Most projectors come with very weak speakers—if they even have any at all. This means you’ll pretty much have to use external speakers for the sound. How to get the sound from the projector to the speakers isn’t always very intuitive. We’ve put together an easy step-by-step guide that will help even the most technologically challenged user get their projector’s audio up and running.

1) Turn off the projector and the speakers

This will make sure that you don’t cause any damage to your equipment (or shock yourself) while you’re completing the set-up process. It also prevents you from getting those annoying speaker feedback noises when you’re plugging everything together.

2) Assemble all your components

Are you running the projector directly to the speakers, or are you using a receiver to give you multiple audio channels? (>>> If you still don’t have projector speakers check great deals on Amazon) Where will you place the projector in the room in relation to the speakers or receivers? Figuring these details out ahead of time will let you figure out how many cables you’ll need and how long they’ll have to be, which can save you some frustration as you’re completing the set-up.

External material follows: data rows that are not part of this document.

(* ===== verification/Sessions.v ===== *)
(** * Sessions, the audit log and the persistent rate counters
    (internal/store/store.go, and the session list of v2_store.go) *)

From S2P Require Import Prelude GoStrings Effects Models Users.
Local Open Scope Z_scope.

Definition sess_has_id (id : string) (s : Session) : bool := String.eqb (s_ID s) id.
Definition sess_has_hash (h : string) (s : Session) : bool := String.eqb (s_TokenHash s) h.
Definition sess_of_user (u : string) (s : Session) : bool := String.eqb (s_UserID s) u.

Definition session_clash (s s0 : Session) : bool :=
  String.eqb (s_ID s) (s_ID s0) || String.eqb (s_TokenHash s) (s_TokenHash s0).

Definition update_sessions (p : Session -> bool) (f : Session -> Session) : DBM unit :=
  exec (fun d => d <| sessions := update_rows p f (sessions d) |>).

Definition update_sessions_found (p : Session -> bool) (f : Session -> Session) : DBM unit :=
  let! n := statement (fun d => Ok (affected p (sessions d),
              d <| sessions := update_rows p f (sessions d) |>)) in
  if Nat.eqb n 0 then throw ErrNotFound else ret tt.

(** The columns of [sessions] default the method to ["password"]. *)
Definition auth_method_or (dflt raw : string) : string :=
  let v := TrimSpace raw in if String.eqb v "" then dflt else v.

Section Sessions.
Context {env : Env}.

Definition CreateSession (sess : Session) : DBM unit :=
  let row := sess <| s_AuthMethod := auth_method_or "password" (s_AuthMethod sess) |>
                  <| s_RevokedAt := None |> in
  statement (fun d => match insert_row session_clash row (sessions d) with
                      | Ok rows => Ok (tt, d <| sessions := rows |>)
                      | Fail e => Fail e
                      end).

Definition scan_session (s : Session) : Session :=
  s <| s_ActiveAccountID := scan_text TrimSpace (s_ActiveAccountID s) |>
    <| s_AuthMethod := if String.eqb (TrimSpace (s_AuthMethod s)) "" then "password"
                       else s_AuthMethod s |>.

Definition GetSessionByTokenHash (tokenHash : string) : DBM Session :=
  query (fun d => match select1 (sess_has_hash tokenHash) (sessions d) with
                  | Some s => Ok (scan_session s)
                  | None => Fail ErrNotFound
                  end).

Definition TouchSession (id : string) (idleExpiry : Z) : DBM unit :=
  let! now := time_Now in
  update_sessions (sess_has_id id)
    (fun s => s <| s_LastSeenAt := now |> <| s_IdleExpiresAt := idleExpiry |>).

Definition UpdateSessionMailSecret (sessionID mailSecret : string) : DBM unit :=
  update_sessions_found (sess_has_id sessionID)
    (fun s => s <| s_MailSecret := TrimSpace mailSecret |>).

Definition RevokeSession (id : string) : DBM unit :=
  let! now := time_Now in
  update_sessions (sess_has_id id) (fun s => s <| s_RevokedAt := Some now |>).

Definition live_of_user (userID : string) (s : Session) : bool :=
  sess_of_user userID s && match s_RevokedAt s with None => true | Some _ => false end.

Definition RevokeUserSessions (userID : string) : DBM unit :=
  let! now := time_Now in
  update_sessions (live_of_user userID) (fun s => s <| s_RevokedAt := Some now |>).

Definition SetSessionMFAVerified (sessionID authMethod : string) : DBM unit :=
  let! now := time_Now in
  update_sessions (sess_has_id sessionID)
    (fun s => s <| s_MFAVerifiedAt := Some now |>
                <| s_AuthMethod := auth_method_or "mfa" authMethod |>).

Definition ClearSessionMFAVerified (sessionID : string) : DBM unit :=
  update_sessions (sess_has_id sessionID)
    (fun s => s <| s_MFAVerifiedAt := None |> <| s_AuthMethod := "password" |>).

(** The second statement's error is dropped. *)
Definition RevokeSessionWithReason (userID sessionID reason : string) : DBM unit :=
  let! now := time_Now in
  do! update_sessions_found (fun s => sess_has_id sessionID s && sess_of_user userID s)
        (fun s => s <| s_RevokedAt := Some now |>) in
  ignore (exec (fun d =>
    let key m := String.eqb (sm_SessionID m) sessionID in
    d <| sessions_meta :=
      if existsb key (sessions_meta d)
      then update_rows key (fun m => m <| sm_RevokedReason := reason |>
                                       <| sm_UpdatedAt := now |>) (sessions_meta d)
      else sessions_meta d ++ [mkSessionMeta sessionID userID "" "" "" reason now] |>)).

(** ** Audit log *)

Definition InsertAudit (actorID action target metadata : string) : DBM unit :=
  let! id := uuid_NewString in
  let! now := time_Now in
  statement (fun d =>
    match insert_row (fun r r0 => String.eqb (a_ID r) (a_ID r0))
            (mkAudit id actorID action target metadata now) (audit_log d) with
    | Ok rows => Ok (tt, d <| audit_log := rows |>)
    | Fail e => Fail e
    end).

(** ** Rate counters *)

Definition rate_key (key route : string) (windowStart : Z) (r : RateEvent) : bool :=
  String.eqb (re_Key r) key && String.eqb (re_Route r) route
  && (re_WindowStart r =? windowStart).

(** [INSERT ... ON CONFLICT(key, route, window_start) DO UPDATE]; any other
    clash, here of the primary key, is an error. *)
Definition upsert_rate (r : RateEvent) (rows : list RateEvent) : Res (list RateEvent) :=
  let k := rate_key (re_Key r) (re_Route r) (re_WindowStart r) in
  if existsb k rows
  then Ok (update_rows k (fun r0 => r0 <| re_Count := re_Count r0 + 1 |>
                                       <| re_UpdatedAt := re_UpdatedAt r |>) rows)
  else insert_row (fun r r0 => String.eqb (re_ID r) (re_ID r0)) r rows.

Definition IncrementRateEvent (key route : string) (windowStart : Z) : DBM Z :=
  let! now := time_Now in
  let! id := uuid_NewString in
  do! statement (fun d =>
        match upsert_rate (mkRateEvent id key route windowStart 1 now now) (rate_events d) with
        | Ok rows => Ok (tt, d <| rate_events := rows |>)
        | Fail e => Fail e
        end) in
  query (fun d => match select1 (rate_key key route windowStart) (rate_events d) with
                  | Some r => Ok (re_Count r)
                  | None => Fail ErrDriver   (* sql.ErrNoRows *)
                  end).

Definition DeleteRateEvents (key route : string) : DBM unit :=
  exec (fun d => d <| rate_events := delete_rows (fun r =>
    String.eqb (re_Key r) key && String.eqb (re_Route r) route) (rate_events d) |>).

Definition CleanupRateEventsBefore (before : Z) : DBM unit :=
  exec (fun d => d <| rate_events :=
    delete_rows (fun r => re_WindowStart r <? before) (rate_events d) |>).
End Sessions.

(** ** Listings *)

Record AuditQuery : Type := mkAuditQuery {
  aq_Q : string; aq_Action : string; aq_Actor : string; aq_Target : string;
  aq_From : option Z; aq_To : option Z;      (* [None] is the zero time *)
  aq_Sort : string; aq_Order : string; aq_Limit : Z; aq_Offset : Z
}.

Record AuditEntry : Type := mkAuditEntry {
  ae_Row : AuditRow; ae_ActorEmail : option string   (* LEFT JOIN users *)
}.

Definition join_actor (d : Database) (a : AuditRow) : AuditEntry :=
  mkAuditEntry a (ur_email <$> select1 (has_id (a_ActorUserID a)) (users d)).

Definition sanitizeAuditSort (sort : string) : string :=
  let v := fold_trim sort in
  if String.eqb v "action" then "a.action"
  else if String.eqb v "actor" then "u.email"
  else if String.eqb v "target" then "a.target"
  else "a.created_at".

Definition audit_column (c : string) (e : AuditEntry) : SortKey :=
  if String.eqb c "a.action" then KText (a_Action (ae_Row e))
  else if String.eqb c "u.email" then key_of_text (ae_ActorEmail e)
  else if String.eqb c "a.target" then KText (a_Target (ae_Row e))
  else KNum (a_CreatedAt (ae_Row e)).

Definition audit_matches (q : AuditQuery) (e : AuditEntry) : bool :=
  let email := sql_lower (sql_coalesce (ae_ActorEmail e)) in
  (let t := TrimSpace (aq_Q q) in
   String.eqb t ""
   || (let needle := containing (ToLower t) in
       sql_like (sql_lower (a_Action (ae_Row e))) needle
       || sql_like (sql_lower (a_Target (ae_Row e))) needle
       || sql_like (sql_lower (a_MetadataJSON (ae_Row e))) needle
       || sql_like email needle))
  && filter_eq (aq_Action q) (a_Action (ae_Row e))
  && (let v := TrimSpace (ToLower (aq_Actor q)) in
      String.eqb v "" || sql_like email (containing v))
  && (let v := TrimSpace (ToLower (aq_Target q)) in
      String.eqb v "" || sql_like (sql_lower (a_Target (ae_Row e))) (containing v))
  && match aq_From q with None => true | Some t => t <=? a_CreatedAt (ae_Row e) end
  && match aq_To q with None => true | Some t => a_CreatedAt (ae_Row e) <=? t end.

Definition ListAudit (q : AuditQuery) : DBM (list AuditEntry * Z) :=
  let entries d := List.filter (audit_matches q) (map (join_actor d) (audit_log d)) in
  let! total := query (fun d => Ok (Z.of_nat (length (entries d)))) in
  let! rows := query (fun d => Ok (page (clampLimit (aq_Limit q)) (clampOffset (aq_Offset q))
      (order_by (in_order (audit_column (sanitizeAuditSort (aq_Sort q)))
                          (sanitizeSortOrder (aq_Order q))) (entries d)))) in
  ret (rows, total).

Record SessionMeta : Type := mkSessionMetaView {
  smv_Session : Session; smv_DeviceLabel : string; smv_UASummary : string;
  smv_IPHint : string; smv_RevokedReason : string
}.

Definition ListSessionsMeta (userID : string) : DBM (list SessionMeta) :=
  query (fun d => Ok (map (fun s =>
      let m := select1 (fun m => String.eqb (sm_SessionID m) (s_ID s)) (sessions_meta d) in
      mkSessionMetaView s (sql_coalesce (sm_DeviceLabel <$> m))
        (sql_coalesce (sm_UASummary <$> m))
        (default (s_IPHint s) (sm_IPHint <$> m)) (sql_coalesce (sm_RevokedReason <$> m)))
    (order_by (in_order (fun s => KNum (s_LastSeenAt s)) DESC)
      (List.filter (sess_of_user userID) (sessions d))))).

(** * ResetTokens: password reset tokens of internal/store/store.go

    A token is reserved for a lease while a reset is carried out, then
    consumed by the holder of the reservation; once used it stays used. *)

Definition tok_has_hash (h : string) (t : ResetToken) : bool := String.eqb (t_TokenHash t) h.

Definition unused (t : ResetToken) : bool :=
  match t_UsedAt t with None => true | Some _ => false end.

Definition token_clash (t t0 : ResetToken) : bool :=
  String.eqb (t_ID t) (t_ID t0) || String.eqb (t_TokenHash t) (t_TokenHash t0).

Definition scan_token (t : ResetToken) : ResetToken :=
  t <| t_ReservationID := scan_text TrimSpace (t_ReservationID t) |>.

(** The [WHERE] clause of the reservation. *)
Definition reservable (tokenHash : string) (now staleBefore : Z) (t : ResetToken) : bool :=
  tok_has_hash tokenHash t && unused t && (now <? t_ExpiresAt t)
  && match t_ReservedAt t with None => true | Some r => r <=? staleBefore end.

Definition consumable (tokenHash : string) (now : Z) (t : ResetToken) : bool :=
  tok_has_hash tokenHash t && unused t && (now <? t_ExpiresAt t).

Definition held_by (reservationID : string) (t : ResetToken) : bool :=
  match t_ReservationID t with Some r => String.eqb r reservationID | None => false end.

Definition mark_used (now : Z) (t : ResetToken) : ResetToken :=
  t <| t_UsedAt := Some now |> <| t_ReservedAt := None |> <| t_ReservationID := None |>.

Definition mark_reserved (now : Z) (reservationID : string) (t : ResetToken) : ResetToken :=
  t <| t_ReservedAt := Some now |> <| t_ReservationID := Some reservationID |>.

Definition clear_reservation (t : ResetToken) : ResetToken :=
  t <| t_ReservedAt := None |> <| t_ReservationID := None |>.

(** [UPDATE password_reset_tokens SET f WHERE p], and how many rows. *)
Definition update_tokens (p : ResetToken -> bool) (f : ResetToken -> ResetToken) : DBM nat :=
  statement (fun d => Ok (affected p (reset_tokens d),
                          d <| reset_tokens := update_rows p f (reset_tokens d) |>)).

Section ResetTokens.
Context {env : Env}.

Definition CreatePasswordResetToken (userID tokenHash : string) (expiresAt : Z) :
    DBM ResetToken :=
  let! id := uuid_NewString in
  let! now := time_Now in
  let t := mkResetToken id userID tokenHash None None expiresAt None now in
  do! statement (fun d => match insert_row token_clash t (reset_tokens d) with
                          | Ok rows => Ok (tt, d <| reset_tokens := rows |>)
                          | Fail e => Fail e
                          end) in
  ret t.

Definition InvalidatePasswordResetToken (tokenHash : string) : DBM unit :=
  let! now := time_Now in
  let! _ := update_tokens (fun t => tok_has_hash tokenHash t && unused t) (mark_used now) in
  ret tt.

Definition getPasswordResetTokenByHash (tokenHash : string) : DBM ResetToken :=
  query (fun d => match select1 (tok_has_hash tokenHash) (reset_tokens d) with
                  | Some t => Ok (scan_token t)
                  | None => Fail ErrNotFound
                  end).

Definition ReservePasswordResetToken (tokenHash reservationID : string) (lease : Z) :
    DBM ResetToken :=
  if String.eqb (TrimSpace reservationID) "" then throw (ErrText "reservation_id is required")
  else
    let! now := time_Now in
    let lease := if lease <=? 0 then 30 * Second else lease in
    let staleBefore := now - lease in
    let! n := update_tokens (reservable tokenHash now staleBefore)
                (mark_reserved now (TrimSpace reservationID)) in
    if negb (Nat.eqb n 1) then throw ErrNotFound
    else getPasswordResetTokenByHash tokenHash.

Definition ReleasePasswordResetTokenReservation (tokenHash reservationID : string) : DBM unit :=
  if String.eqb (TrimSpace reservationID) "" then ret tt
  else
    let! _ := update_tokens
                (fun t => tok_has_hash tokenHash t && unused t
                          && held_by (TrimSpace reservationID) t) clear_reservation in
    ret tt.

Definition ConsumePasswordResetToken (tokenHash : string) : DBM ResetToken :=
  let! now := time_Now in
  let! n := update_tokens (consumable tokenHash now) (mark_used now) in
  if negb (Nat.eqb n 1) then throw ErrNotFound
  else getPasswordResetTokenByHash tokenHash.

Definition ConsumeReservedPasswordResetToken (tokenHash reservationID : string) :
    DBM ResetToken :=
  let! now := time_Now in
  let! n := update_tokens
              (fun t => consumable tokenHash now t && held_by (TrimSpace reservationID) t)
              (mark_used now) in
  if negb (Nat.eqb n 1) then throw ErrNotFound
  else getPasswordResetTokenByHash tokenHash.
End ResetTokens.
(* ===== verification/MailAccounts.v ===== *)
(** * MailAccounts: the [mail_accounts] table of internal/store/v2_store.go *)

From S2P Require Import Prelude GoStrings Effects Models Users Mfa.
Local Open Scope Z_scope.

Definition normalizeStoredMailProviderType (raw : string) : string :=
  let v := fold_trim raw in
  if String.eqb v "gmail" then "gmail" else if String.eqb v "libero" then "libero"
  else "generic".

Definition normalizeStoredMailAuthKind (raw : string) : string :=
  if EqualFold (TrimSpace raw) "app_password" then "app_password" else "password".

Definition normalizeStoredMailConnectionMode (raw : string) : string :=
  if String.eqb (TrimSpace raw) "" then "imap_smtp" else TrimSpace raw.

(** [nullStringValue]. *)
Definition nullStringValue (o : option string) : option string :=
  match o with
  | Some v => if String.eqb (TrimSpace v) "" then None else Some v
  | None => None
  end.

Definition scanMailAccount (a : MailAccount) : MailAccount :=
  a <| ma_ProviderType := normalizeStoredMailProviderType (ma_ProviderType a) |>
    <| ma_ProviderLabel := TrimSpace (ma_ProviderLabel a) |>
    <| ma_AuthKind := normalizeStoredMailAuthKind (ma_AuthKind a) |>
    <| ma_ConnectionMode := normalizeStoredMailConnectionMode (ma_ConnectionMode a) |>.

Definition acc_of (userID : string) (a : MailAccount) : bool := String.eqb (ma_UserID a) userID.
Definition acc_has_id (id : string) (a : MailAccount) : bool := String.eqb (ma_ID a) id.
Definition owned_account (userID id : string) (a : MailAccount) : bool :=
  acc_of userID a && acc_has_id id a.

(** [ORDER BY is_default DESC, created_at ASC]. *)
Definition account_leb (a b : MailAccount) : bool :=
  let x := boolToInt (ma_IsDefault a) in
  let y := boolToInt (ma_IsDefault b) in
  (y <? x) || ((x =? y) && (ma_CreatedAt a <=? ma_CreatedAt b)).

(** The columns both [INSERT] and [UPDATE] normalise. *)
Definition stored_account (a : MailAccount) : MailAccount :=
  a <| ma_LastError := nullStringValue (ma_LastError a) |>
    <| ma_ProviderType := TrimSpace (ma_ProviderType a) |>
    <| ma_ProviderLabel := TrimSpace (ma_ProviderLabel a) |>
    <| ma_AuthKind := TrimSpace (ma_AuthKind a) |>
    <| ma_ConnectionMode := TrimSpace (ma_ConnectionMode a) |>
    <| ma_ValidationError := TrimSpace (ma_ValidationError a) |>.

(** [SET is_default=CASE WHEN id=? THEN 1 ELSE 0 END WHERE user_id=?]. *)
Definition only_default (userID id : string) (now : Z) (rows : list MailAccount) :
    list MailAccount :=
  update_rows (acc_of userID)
    (fun a => a <| ma_IsDefault := acc_has_id id a |> <| ma_UpdatedAt := now |>) rows.

Section MailAccounts.
Context {env : Env}.

Definition ListMailAccounts (userID : string) : DBM (list MailAccount) :=
  query (fun d => Ok (map scanMailAccount
    (order_by account_leb (List.filter (acc_of userID) (mail_accounts d))))).

Definition ListAllMailAccounts : DBM (list MailAccount) :=
  query (fun d => Ok (map scanMailAccount
    (order_by (in_order (fun a => KNum (ma_UpdatedAt a)) DESC) (mail_accounts d)))).

Definition GetMailAccountByID (userID id : string) : DBM MailAccount :=
  query (fun d => match select1 (owned_account userID id) (mail_accounts d) with
                  | Some a => Ok (scanMailAccount a)
                  | None => Fail ErrNotFound
                  end).

(** Making the new account the only default is a second statement whose
    error is dropped. *)
Definition CreateMailAccount (inp : MailAccount) : DBM MailAccount :=
  let! now := time_Now in
  let! id := if String.eqb (TrimSpace (ma_ID inp)) "" then uuid_NewString
             else ret (ma_ID inp) in
  let inp := inp <| ma_ID := id |> <| ma_CreatedAt := now |> <| ma_UpdatedAt := now |>
    <| ma_Status := if String.eqb (TrimSpace (ma_Status inp)) "" then "active"
                    else ma_Status inp |>
    <| ma_ProviderType := normalizeStoredMailProviderType (ma_ProviderType inp) |>
    <| ma_AuthKind := normalizeStoredMailAuthKind (ma_AuthKind inp) |>
    <| ma_ConnectionMode := normalizeStoredMailConnectionMode (ma_ConnectionMode inp) |> in
  do! statement (fun d =>
        match insert_row (fun a a0 => String.eqb (ma_ID a) (ma_ID a0)) (stored_account inp)
                (mail_accounts d) with
        | Ok rows => Ok (tt, d <| mail_accounts := rows |>)
        | Fail e => Fail e
        end) in
  do! when (ma_IsDefault inp) (ignore (exec (fun d =>
        d <| mail_accounts :=
          only_default (ma_UserID inp) (ma_ID inp) now (mail_accounts d) |>))) in
  ret inp.

Definition UpdateMailAccountSyncStatus (accountID : string) (at_ : Z) (lastErr : string) :
    DBM unit :=
  let! now := time_Now in
  exec (fun d => d <| mail_accounts := update_rows (acc_has_id accountID) (fun a => a
    <| ma_LastSyncAt := Some at_ |> <| ma_LastError := nullStringValue (Some lastErr) |>
    <| ma_Status := if negb (String.eqb (TrimSpace lastErr) "") then "error" else "active" |>
    <| ma_UpdatedAt := now |>) (mail_accounts d) |>).

Definition UpdateMailAccount (inp : MailAccount) : DBM MailAccount :=
  let! now := time_Now in
  let inp := inp <| ma_UpdatedAt := now |>
    <| ma_ProviderType := normalizeStoredMailProviderType (ma_ProviderType inp) |>
    <| ma_AuthKind := normalizeStoredMailAuthKind (ma_AuthKind inp) |>
    <| ma_ConnectionMode := normalizeStoredMailConnectionMode (ma_ConnectionMode inp) |> in
  let p := owned_account (ma_UserID inp) (ma_ID inp) in
  let! n := statement (fun d => Ok (affected p (mail_accounts d),
    d <| mail_accounts := update_rows p (fun a =>
           stored_account inp <| ma_CreatedAt := ma_CreatedAt a |>) (mail_accounts d) |>)) in
  if Nat.eqb n 0 then throw ErrNotFound
  else
    do! when (ma_IsDefault inp) (ignore (exec (fun d =>
          d <| mail_accounts :=
            only_default (ma_UserID inp) (ma_ID inp) now (mail_accounts d) |>))) in
    GetMailAccountByID (ma_UserID inp) (ma_ID inp).

Definition DeleteMailAccount (userID id : string) : DBM unit :=
  let! n := statement (fun d => Ok (affected (owned_account userID id) (mail_accounts d),
    d <| mail_accounts := delete_rows (owned_account userID id) (mail_accounts d) |>)) in
  if Nat.eqb n 0 then throw ErrNotFound else ret tt.

(** The row count is that of the user's accounts, whatever [id] is. *)
Definition SetActiveMailAccount (userID id : string) : DBM unit :=
  let! now := time_Now in
  let! n := statement (fun d => Ok (affected (acc_of userID) (mail_accounts d),
    d <| mail_accounts := only_default userID id now (mail_accounts d) |>)) in
  if Nat.eqb n 0 then throw ErrNotFound else ret tt.
End MailAccounts.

3) Locate the audio out jack on the projector

This will typically be in the same place on the projector as the other connection ports, like the power and signal input, though it will differ from model to model. Once you’ve found the audio jack, make sure it is accessible while the projector is in use. This will primarily be a concern for those with ceiling mounts for their projectors.

>>>Related Guide: How To Hang A Projector Screen From Ceiling?

4) Insert cable into the projector and speakers (or receiver)

If you have a ceiling-mounted projector, you may find it easier to take the projector down to plug in all the wires. If you do this, make sure you put it back into place before continuing with the set-up—you don’t want to go through the entire process only to realize the cable isn’t long enough.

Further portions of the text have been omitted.